DoNotExist:	'sup, ho. 
Krissy 80:	I am not a ho.  I am however, the 
		anthropomorphic personification of a ho. 
DoNotExist:	?! 
Krissy 80:	::looks up at Renie from a cushion on the 
		couch::  but I'm flattered.  do ya think 
		I'm really tall enough? 
Krissy 80:	::is very tiny:: 
DoNotExist:	::pokes at her:: 
DoNotExist:	Um.  
DoNotExist:	Did you fall into a my washing machine or 
		something? 
Krissy 80:	::falls over::  hey!!!  I did not fall into 
		anything...  well, once I fell into a jar of 
		powder, and Krissy thought I was a pygmy 
		midget out to devour her flesh.. by the way, 
		do YOU know where she is?  
DoNotExist:	Last time I was her she had nanites and a 
		toothbrush...  
Krissy 80:	oh.  toothbrush?  oh, she must really be 
		gone... 
Krissy 80:	she always likes her teeth to be plaque free. 

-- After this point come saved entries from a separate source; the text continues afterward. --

Definition vpm_new (plan : VotePlan) (committee : gset CommitteeId) : outcome infallible VotePlanManager :=
  id ← vote_plan_to_id hash_bytes plan;
  Ok (mkVPM id plan committee (pms_new id plan)).
Definition can_vote (m : VotePlanManager) (date : BlockDate) : bool := plan_can_vote (vpm_plan m) date.
Definition can_committee (m : VotePlanManager) (date : BlockDate) : bool := committee_time (vpm_plan m) date.
Definition vote_plan_elapsed (m : VotePlanManager) (date : BlockDate) : bool :=
  date_lt (committee_end (vpm_plan m)) date.
Definition valid_committee (m : VotePlanManager) (id : CommitteeId) : bool := bool_decide (id ∈ vpm_committee m).
Definition vpm_with (m : VotePlanManager) (p : ProposalManagers) : VotePlanManager :=
  mkVPM (vpm_id m) (vpm_plan m) (vpm_committee m) p.
Definition vpm_vote (m : VotePlanManager) (block_date : BlockDate) (identifier : Identifier) (cast : VoteCast) :
    outcome VoteError VotePlanManager :=
  if bool_decide (vc_vote_plan cast ≠ vpm_id m) then Err (InvalidVotePlan (vpm_id m) cast)
  else if negb (can_vote m block_date)
  then Err (NotVoteTime (vote_start (vpm_plan m)) (vote_end (vpm_plan m)) cast)
  else if bool_decide (vp_payload_type (vpm_plan m) ≠ vote_payload_type (vc_payload cast))
  then Err (InvalidPayloadType (vote_payload_type (vc_payload cast)) (vp_payload_type (vpm_plan m)))
  else
    vote ← pms_validate_vote (vpm_managers m) identifier cast;
    proposal_managers ← pms_vote (vpm_managers m) identifier vote;
    Ok (vpm_with m proposal_managers).
(** The checks shared by the two ways to start a tally. *)
Definition tally_checks (m : VotePlanManager) (block_date : BlockDate) (sig : CommitteeId) (ty : PayloadType) :
    outcome VoteError unit :=
  if negb (can_committee m block_date)
  then Err (NotCommitteeTime (committee_start (vpm_plan m)) (committee_end (vpm_plan m)))
  else if negb (valid_committee m sig) then Err InvalidTallyCommittee
  else if bool_decide (vp_payload_type (vpm_plan m) ≠ ty) then Err (CannotTallyVotes InvalidPrivacy)
  else Ok ().
Definition vpm_public_tally (m : VotePlanManager) (d : TokenIdentifier → Distribution) (block_date : BlockDate)
    (g : Governance) (sig : CommitteeId) : outcome VoteError (VotePlanManager * list VoteAction) :=
  tally_checks m block_date sig PayPublic ;;
  '(p, acts) ← pms_public_tally (vpm_managers m) (d (voting_token (vpm_plan m))) g;
  Ok (vpm_with m p, acts).
Definition vpm_start_private_tally (m : VotePlanManager) (d : TokenIdentifier → Distribution)
    (block_date : BlockDate) (sig : CommitteeId) : outcome VoteError VotePlanManager :=
  tally_checks m block_date sig PayPrivate ;;
  p ← pms_start_private_tally (vpm_managers m) (d (voting_token (vpm_plan m)));
  Ok (vpm_with m p).
Definition vpm_finalize_private_tally (m : VotePlanManager) (decrypted_tally : DecryptedPrivateTally)
    (g : Governance) : outcome VoteError (VotePlanManager * list VoteAction) :=
  '(p, acts) ← pms_finalize_private_tally (vpm_managers m) (committee_public_keys (vpm_plan m)) decrypted_tally g;
  Ok (vpm_with m p, acts).

(** ** [ledger.rs] *)
Abbreviation VotePlanLedger := (gmap VotePlanId VotePlanManager).
Inductive VotePlanLedgerError :=
| VotePlanInsertionError (id : VotePlanId) (reason : InsertError)
| VoteErrorFor (id : VotePlanId) (reason : UpdateError VoteError)
| VotePlanVoteEndPassed (current_date vote_end : BlockDate)
| VotePlanVoteStartStartedAlready (current_date vote_start : BlockDate)
| VotePlanMissingCommitteeMemberKey.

DoNotExist:	Um.  You probably shouldn't be here, this 
		being our secret headquearters and all.   
DoNotExist:	REally, miss, I'm going to have to ask you 
		to leave. 
Krissy 80:	why shouldn't I be here?  don't I have a right 
		to my body's business? 
DoNotExist:	Not in the JLS you don't.  ::promptly traps 
		you in a spare rat cage:: 
Krissy 80:	hey!  ::rattles the bars:: damn you!!! what 
		are planning to do with me??? 
DoNotExist:	Off to the lab with you, foul critter.  Hey, 
		can you run in a wheel?  The battery in my 
		TI-86 is dead...  
DoNotExist:	::puts the cage down on one of the lab 
		tables::  
Krissy 80:	wait a minute....  ::rattles the bars some 
		more, then whistles.  a small nanite crawls 
		out of nowhere to the cage, and eats through 
		the bars.  the tiny person crawls on its 
		back::  hello Jehu.  my, you've grown.  yes 
		you have. 
DoNotExist:	Goddammit.  This is getting far to weird for 
		me.  I will lock myself in my room and play 
		strip Solitaire.  Or Starcraft.  ::does so::  
Krissy 80:	hee.  well, back to exploring.